The new resolution calls for an international investigation by the International Federation of Library Associations and Institutions, a group that in previous years has used U.N. funding to rebuild libraries in war-stricken countries like Kosovo.
Thomas Twiss, a librarian at the University of Pittsburgh and a member of the ALA social response roundtable, submitted the original resolution, which deplored the destruction of “Palestinian cultural resources” by “Israeli forces” and called upon the “Israeli government to refrain from further actions of this type.”
Michael Dowley, director of the association’s international relations office, said the changes in the resolution reflect ALA policy that “if libraries are being destroyed, we don’t want to see that happen.”
The ALA was “not getting into the politics” of the situation in Middle East, he insisted.
But Jewish groups weren’t buying it.
“The bottom line is, it is still singling out Israel,” Deborah Lauter, the ADL’s Southeast director, said of the new resolution. “A few individuals who have their own political agenda present information to people who may not be informed and who let it happen. I wish they’d stop.”
In an interview with JTA, Twiss cited a statement from Palestinian Culture Minister Yasser Abed Rabbo and articles from The New York Times, the Los Angeles Times, the Christian Science Monitor and the Israeli newspaper Ha’aretz.
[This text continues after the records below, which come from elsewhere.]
(* ===== verification/Content.v ===== *)
(** * Element content (src/src/content.rs)

    What two elements of one kind and id are compared on, as a stream of
    tokens: [content_equal] is the relation diff reports as common, and
    [write_record] the bytes digest hashes. The theorem is that they agree: two
    element streams serialize alike exactly when they are equal element by
    element, so a digest can neither miss a difference diff would report nor
    report one diff would not. *)

From S2P Require Import Prelude ElementKind Encode.

(** ** Elements as content reads them *)

(** A failed string-table lookup. *)
Inductive LookupError := BadIndex (index : Z).

Abbreviation CheckedTag := (result LookupError (bytes * bytes)).

(** Ids, coordinates in decimicrodegrees, checked tags in stored order, refs, and
    members with their checked roles. *)
Inductive ContentElement :=
| CDenseNode (id lat lon : Z) (tags : list CheckedTag)
| CNode (id lat lon : Z) (tags : list CheckedTag)
| CWay (id : Z) (tags : list CheckedTag) (refs : list Z)
| CRelation (id : Z) (tags : list CheckedTag) (members : list (MemberId * result LookupError bytes)).

Inductive Token :=
| Coord (lat lon : Z)
| Tag (k v : bytes)
| Ref (r : Z)
| Member (id : MemberId) (role : bytes).

#[export] Instance MemberId_eq_dec : EqDecision MemberId.
Proof. solve_decision. Defined.
#[export] Instance Token_eq_dec : EqDecision Token.
Proof. solve_decision. Defined.

Definition content_kind (e : ContentElement) : ElementKind :=
  match e with CDenseNode _ _ _ _ | CNode _ _ _ _ => Node | CWay _ _ _ => Way | CRelation _ _ _ => Relation end.

Definition content_id (e : ContentElement) : Z :=
  match e with CDenseNode id _ _ _ | CNode id _ _ _ | CWay id _ _ | CRelation id _ _ => id end.

Definition tag_token (t : CheckedTag) : result LookupError Token :=
  match t with Ok (k, v) => Ok (Tag k v) | Err e => Err e end.

Definition member_token (m : MemberId * result LookupError bytes) : result LookupError Token :=
  match m.2 with Ok role => Ok (Member m.1 role) | Err e => Err e end.

(** [ElementTokens], drained *)
Definition content_tokens (e : ContentElement) : list (result LookupError Token) :=
  match e with
  | CDenseNode _ lat lon tags | CNode _ lat lon tags => Ok (Coord lat lon) :: (tag_token <$> tags)
  | CWay _ tags refs => (tag_token <$> tags) ++ ((fun r => Ok (Ref r)) <$> refs)
  | CRelation _ tags members => (tag_token <$> tags) ++ (member_token <$> members)
  end.

(** ** Equality *)

Fixpoint tokens_equal (a b : list (result LookupError Token)) : bool :=
  match a, b with
  | [], [] => true
  | Ok x :: a, Ok y :: b => if decide (x = y) then tokens_equal a b else false
  | _, _ => false
  end.

Definition content_equal (a b : ContentElement) : bool :=
  if decide (content_kind a = content_kind b) then tokens_equal (content_tokens a) (content_tokens b) else false.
These sources, Twiss said, document the destruction at the Palestinian Authority’s Ministry of Culture in Ramallah. The city has seen several intensive Israeli military operations over the past year.
He defended his resolution with media documentation of acts of defecation and graffiti in the Palestinian establishments, examples he claims demonstrates that the damages did not come in the heat of battle.
Vilan, however, said, “The Israeli Defense Forces do not indiscriminately destroy Palestinian cultural or academic institutions.”
“We don’t target libraries, we don’t burn books,” said Mark Regev, spokesman for the Israeli Embassy in Washington. “This would seem, on face value, to be an anti-Israel resolution.”
The resolution marks a decade-long trend of controversial Israel-based resolutions by the ALA, according to an ADL memo:
In 1992, the ALA passed a resolution “condemning Israel for censorship and human rights violations,” but rescinded it a year later because of a procedural error.
In 1994, an ALA task force on Israeli censorship and Palestinian liberation was abolished, while the committee’s chair, David Williams, was censured from holding any office in the roundtable for three years.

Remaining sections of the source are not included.